First Federal Bank Blog

4 Ways to Raise Your Credit Score

Written by First Federal Bank | May 14, 2025 2:00:00 PM

You probably know there are many benefits to having a high credit score. Perhaps you are aware of some strategies you can employ to raise yours. Jenny Groberg, CEO of accounting platform BookSmarts offers some tips that go beyond the basics, and can be easy to implement:

1. Check your credit report (+ 20 points)

Groberg’s first bit of advice is to get a copy of your credit reports and go over them with a fine-tooth comb, looking for errors, outdated negative items or signs of fraud. 

You’re looking to see if everything on there belongs to you,” she said.  

According to a 2024 Consumer Reports study, nearly half of consumers who reviewed their credit reports found at least one mistake. Roughly a quarter of them found errors that could negatively impact their score. 

You can get free copies of your reports from all three credit (Experian, TransUnion and Equifax) once a year by going to AnnualCreditReport.com.

If you notice anything amiss, file a dispute right away: Getting an incorrect negative item taken off your report can increase your credit score by as much as 20 points.

A credit bureau has 30 days to investigate your claim and another 5 days to notify you of the results…

2. Pay off your credit cards (+100 points)

Paying off your balances and reducing your debt load is the fastest way to boost your credit score.

Say your credit cards are maxed out and you’re using more than 90% of your credit line,” Groberg said. “If you paid off your balance in full, it could raise your score 60 to 100 points.”

Paying on time is just as important as paying in full, she added. 

You’re really going to increase your score by making payments before the closing date on your statements,” said Groberg.

Missing a payment can adversely affect the largest segment of your credit score: Payment history. 

Groberg suggests setting up autopay on all your credit card accounts, ideally so that the funds are received three business days before their closing dates.  

3. Raise your credit limit (+30 points)

The second largest segment of your credit score comes from credit utilization, or the amount of credit you are using compared to your total credit limit. 

You don’t want to use more than 30% of your total credit limit on any given card, Groberg said. If your limit is $10,000, for example, don’t let the balance get over $3,000, even if you plan to pay it all off on time. 

It makes the credit card companies nervous when you’re using the full amount of your credit limit,” Groberg said. “They’re scared you’re not going to pay in full.”

A high credit utilization rate will negatively impact your score. If you need to lower yours and you don’t have the funds to pay down your card, try asking your credit card company to raise your limit.

As long as you don’t spend the additional credit, a higher limit will shrink your credit utilization rate. 

That’s a pretty low-hanging fruit that’s not going to ding your credit,” Groberg said. “If you’re able to get a higher limit on your card and don’t increase your spending, you could see a 10 to 30 point increase.”

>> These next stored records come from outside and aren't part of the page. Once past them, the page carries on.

Definition pos (rout : list Z) : Z := Z.of_nat (length rout).

Definition dot_dot (rout : list Z) : list Z :=
  if 1 <? pos rout then strip (if hd 0 rout =? SLASH then tl rout else rout) else rout.

Definition push_seg (out_len : Z) (rout seg : list Z) : option (list Z) :=
  let sep := (1 <? pos rout) && negb (hd 0 rout =? SLASH) in
  if sep && (out_len <=? pos rout + 1) then None
  else
    let rout := if sep then SLASH :: rout else rout in
    if out_len <=? pos rout + Z.of_nat (length seg) then None else Some (reverse seg ++ rout).

(** The three cases of the loop body. *)
Definition add_seg (out_len : Z) (rout seg : list Z) : option (list Z) :=
  match seg with
  | [c] => if c =? DOT then Some rout else push_seg out_len rout seg
  | [c; d] => if (c =? DOT) && (d =? DOT) then Some (dot_dot rout) else push_seg out_len rout seg
  | [] => Some rout
  | _ => push_seg out_len rout seg
  end.

(** [while (p[0]) { ... }]; each iteration consumes input. *)
Fixpoint norm_loop (fuel : nat) (out_len : Z) (p rout : list Z) : option (list Z) :=
  if hd 0 p =? 0 then Some rout
  else
    match fuel with
    | O => None
    | S fuel' =>
        let '(seg, p1) := span_seg p in
        match add_seg out_len rout seg with
        | None => None
        | Some rout' => norm_loop fuel' out_len (skip_slashes p1) rout'
        end
    end.

(** vfs.c: the normalised path and the want-directory flag. *)
Definition normalize_path (path : list Z) (out_len : Z) : option (list Z * bool) :=
  if out_len <? 2 then None
  else if negb (hd 0 path =? SLASH) then None
  else
    let len := strlen path in
    let want_dir := (1 <? len) && (nth (Z.to_nat (len - 1)) path 0 =? SLASH) in
    match norm_loop (length path) out_len (skip_slashes path) [SLASH] with
    | None => None
    | Some rout => Some (reverse rout, want_dir)
    end.
(* ===== verification/Memfs.v ===== *)
(** * The built-in read-only file system (src/kernel/fs.c)

    Seven program images under /bin.  The images themselves are generated
    (src/kernel/user_images.c; their bytes are in Images.v) and are an argument
    of the model; the length constant of each is the length of its array. *)

From S2P Require Import Prelude CString Bytes.
From stdpp Require Import options.
Import CString Bytes.

Module Memfs.

Record user_images := mk_images {
  user_image_hello : list Z;
  user_image_shell : list Z;
  user_image_init : list Z;
  user_image_echo : list Z;
  user_image_ls : list Z;
  user_image_cat : list Z;
  user_image_fuzz : list Z;
}.

(** [mf_path] is [None] while it is a null pointer. *)
Record memfs_file := mk_memfs_file {
  mf_path : option (list Z);
  mf_data : list Z;
  mf_size : Z;
}.

Record memfs := mk_memfs {
  memfs_files : list memfs_file;
  memfs_ready : bool;
}.

Definition memfs_boot : memfs := mk_memfs (replicate 7 (mk_memfs_file None [] 0)) false.

Section Ops.
Context (img : user_images).

Definition image (path : string) (data : list Z) : memfs_file :=
  mk_memfs_file (Some (chars path)) data (Z.of_nat (length data)).

Definition memfs_init (s : memfs) : memfs :=
  if memfs_ready s then s
  else mk_memfs
    [image "/bin/hello" (user_image_hello img); image "/bin/shell" (user_image_shell img);
     image "/bin/init" (user_image_init img); image "/bin/echo" (user_image_echo img);
     image "/bin/ls" (user_image_ls img); image "/bin/cat" (user_image_cat img);
     image "/bin/fuzz" (user_image_fuzz img)] true.

(** First index whose path equals the argument. *)
Fixpoint find_file (i : nat) (fs : list memfs_file) (path : list Z) : option nat :=
  match fs with
  | [] => None
  | f :: fs' =>
      match mf_path f with
      | Some p => if streq p path then Some i else find_file (S i) fs' path
      | None => find_file (S i) fs' path
      end
  end.

Definition memfs_lookup (s : memfs) (path : option (list Z)) : option nat * memfs :=
  match path with
  | None => (None, s)
  | Some p => let s := memfs_init s in (find_file 0 (memfs_files s) p, s)
  end.

(** The number of bytes and the bytes themselves. *)
Definition memfs_read (s : memfs) (file : option memfs_file) (offset : Z) (buf_null : bool) (len : Z)
    : Z * list Z * memfs :=
  match file with
  | None => (0, [], s)
  | Some f =>
      if buf_null || (len =? 0) then (0, [], s)
      else
        let s := memfs_init s in
        if mf_size f <=? offset then (0, [], s)
        else
          let remaining := w64 (mf_size f - offset) in
          let len := if remaining <? len then remaining else len in
          (len, slice (mf_data f) (Z.to_nat offset) (Z.to_nat len), s)
  end.

Definition memfs_list (s : memfs) (buf_null : bool) (len : Z) : list Z * memfs :=
  if buf_null || (len =? 0) then ([], s)
  else
    let s := memfs_init s in
    (put_lines len [] (omap mf_path (memfs_files s)), s).
End Ops.

(** ** Properties *)

Lemma find_file_Some fs path : ∀ i j,
  find_file i fs path = Some j →
  ∃ f p, fs !! (j - i)%nat = Some f ∧ (i ≤ j)%nat ∧ mf_path f = Some p ∧ cstr p = cstr path.
Proof.
  induction fs as [|f fs IH]; intros i j E; simpl in E; [done|].
  destruct (mf_path f) as [p|] eqn:Ep; [destruct (streq p path) eqn:Eq|].
  - injection E as <-. rewrite Nat.sub_diag. exists f, p. split_and!; auto. by apply streq_spec.
  - destruct (IH (S i) j E) as (g & q & Hg & ? & ? & ?).
    exists g, q. split_and!; auto; [|lia]. by replace (j - i)%nat with (S (j - S i))%nat by lia.
  - destruct (IH (S i) j E) as (g & q & Hg & ? & ? & ?).
    exists g, q. split_and!; auto; [|lia]. by replace (j - i)%nat with (S (j - S i))%nat by lia.
Qed.

Lemma memfs_read_slice img s f offset len :
  mf_size f = Z.of_nat (length (mf_data f)) → 0 ≤ offset → 0 < len → mf_size f < 2 ^ 64 →
  (memfs_read img s (Some f) offset false len).1.2 =
    slice (mf_data f) (Z.to_nat offset) (Z.to_nat len) ∧
  (memfs_read img s (Some f) offset false len).1.1 =
    Z.of_nat (length (slice (mf_data f) (Z.to_nat offset) (Z.to_nat len))).
Proof.
  intros Hs Ho Hl Hb. unfold memfs_read. cbn [orb]. rewrite (proj2 (Z.eqb_neq len 0)) by lia.
  rewrite length_slice. destruct (Z.leb_spec (mf_size f) offset) as [Hge|Hlt]; cbn [fst snd].
  - split; [|lia]. unfold slice. by rewrite drop_ge, take_nil by lia.
  - rewrite w64_small by lia. destruct (Z.ltb_spec (mf_size f - offset) len); (split; [|lia]); [|done].
    unfold slice. rewrite !take_ge by (rewrite length_drop; lia). done.
Qed.

(** The listing of /bin is the names of the seven programs, one per line. *)
Lemma memfs_list_lines img s len :
  memfs_ready s = false → 0 < len →
  (memfs_list img s false len).1 =
  take (Z.to_nat (len - 1)) (lines (chars <$> ["/bin/hello"; "/bin/shell"; "/bin/init"; "/bin/echo";
    "/bin/ls"; "/bin/cat"; "/bin/fuzz"]%string)).
Proof.
  intros Hr Hl. unfold memfs_list. cbn [orb]. rewrite (proj2 (Z.eqb_neq len 0)) by lia.
  cbn [fst]. rewrite put_lines_spec by (simpl; lia). unfold memfs_init. rewrite Hr. done.
Qed.

End Memfs.
(** [user_stack_setup] builds the initial stack of a program.  With room
    for them it stores the argument and environment strings at the top, and
    below them, from the returned stack pointer up, the number of arguments,
    pointers to the argument strings, a null pointer, pointers to the
    environment strings and a null pointer; it writes nothing outside the
    frames of the stack.  Without room it returns an error.  The stack pointer
    is a multiple of 16 only when the number of strings is odd. *)
Theorem user_stack_setup_spec space argv envp m :
  stack_ok space → str_size (strings argv) + str_size (strings envp) < 2 ^ 62 →
  too_many argv USER_ARG_MAX = false → too_many envp USER_ENV_MAX = false →
  let argc := Z.of_nat (length (strings argv)) in
  let envc := Z.of_nat (length (strings envp)) in
  let sp1 := stack_top space - str_size (strings argv) - str_size (strings envp) in
  let sp := sp1 - sp1 mod 16 - 8 * (argc + envc + 3) in
  (if decide (stack_bottom space ≤ sp) then
     ∃ m' argv_addr env_addr,
       user_stack_setup space argv envp m = Some (0, sp, m') ∧
       (∀ b, off_stack space b → rd8 m' b = rd8 m b) ∧
       Forall2 (string_at space m' sp1 (stack_top space)) argv_addr (strings argv) ∧
       Forall2 (string_at space m' sp1 (stack_top space)) env_addr (strings envp) ∧
       at_ space m' sp (words ([argc] ++ argv_addr ++ [0] ++ env_addr ++ [0]))
   else ∃ m', user_stack_setup space argv envp m = Some (-1, 0, m') ∧
     ∀ b, off_stack space b → rd8 m' b = rd8 m b) ∧
  (sp mod 16 = 0 ↔ (argc + envc) mod 2 = 1).
Proof.
  intros Hok Hsz Ha He argc envc sp1 sp. pose proof (setup_core space Hok argv envp m Hsz Ha He) as H.
  cbv zeta in H. fold argc envc sp1 sp in H. split; [|subst sp; dlia].
  destruct (decide (stack_bottom space ≤ sp)).
  - destruct H as (m' & aa & ea & E & B & F1 & F2 & A). exists m', aa, ea.
    split_and!; auto. apply B.
  - destruct H as (m' & E & B). exists m'. split; [done|apply B].
Qed.

(** ** Loading a program *)

(** No page of the kernel's half is a page below the stack. *)
Lemma upper_vpn v w : 256 ≤ pml4_index v → w < USER_STACK_TOP → vpn v ≠ w / 4096.
Proof.
  intros Hv Hw. unfold USER_STACK_TOP, PageFault.USER_STACK_TOP in Hw. rewrite vpn_indices.
  pose proof (pdpt_index_range v). pose proof (pd_index_range v). pose proof (pt_index_range v). dlia.
Qed.

Section Prepare.
Context (img : user_images) (pml4_table : Z).
(** The bytes of the kernel around an image. *)
Context (outside : Z → Z).

(** [image->data] as the loader reads it. *)
Definition image_src (f : memfs_file) (k : Z) : Z :=
  if k <? mf_size f then nth (Z.to_nat k) (mf_data f) 0 else outside k.

(** The value returned, [*space], [*out_sp] and the state; [None] when the
    fuel of [stack_write] runs out. *)
Definition user_prepare_image (path : option (list Z)) (argv envp : option (list (list Z)))
    (space : user_space) (out_sp : Z) (fs : memfs) (s : pmm)
    : result (option (Z * user_space * Z * memfs * pmm)) :=
  match path with
  | None => Ret (Some (-1, space, out_sp, fs, s))
  | Some _ =>
      '(r, space, s1) ← user_space_init pml4_table s space;
      if negb (r =? 0) then Ret (Some (-1, space, out_sp, fs, s1)) else
      let '(idx, fs) := memfs_lookup img fs path in
      match idx ≫= λ i, memfs_files fs !! i with
      | None => Ret (Some (-1, space, out_sp, fs, s1))
      | Some image =>
          '(r, space, s2) ← elf_load_user (Some (image_src image)) (mf_size image) space s1;
          if negb (r =? 0) then Ret (Some (-1, space, out_sp, fs, s2)) else
          '(r, space, s3) ← user_space_map_stack space 1 s2;
          if negb (r =? 0) then Ret (Some (-1, space, out_sp, fs, s3)) else
          match user_stack_setup space argv envp (mem s3) with
          | None => Ret None
          | Some (r, sp, m) =>
              if negb (r =? 0) then Ret (Some (-1, space, out_sp, fs, with_mem s3 m))
              else Ret (Some (0, space, sp, fs, with_mem s3 m))
          end
      end
  end.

You can be approved for a higher credit limit in as little as 30 seconds. 

4. Score points with utility bills (+13 points)

Credit reports reflect information on your revolving lines of credit and installment loans, including credit cards, car loans and mortgages. 

If you have a thin credit history, though, you can goose your score by providing the bureaus with proof of your on-time payments for utilities, car insurance, rent, even streaming services. 

Experian Boost® is a free service that reports on-time bill payments to Experian. eCreable, a paid service, does the same with TransUnion.

For more information, including how your credit score is calculated, read the full article here.

Your credit score can impact your financial situation in so many ways – both positively and negatively. Even when events beyond your control bring your score down, know there are a few simple steps you can take to help build that number back up. And if you have a high score already, know you know some easy ways to keep it!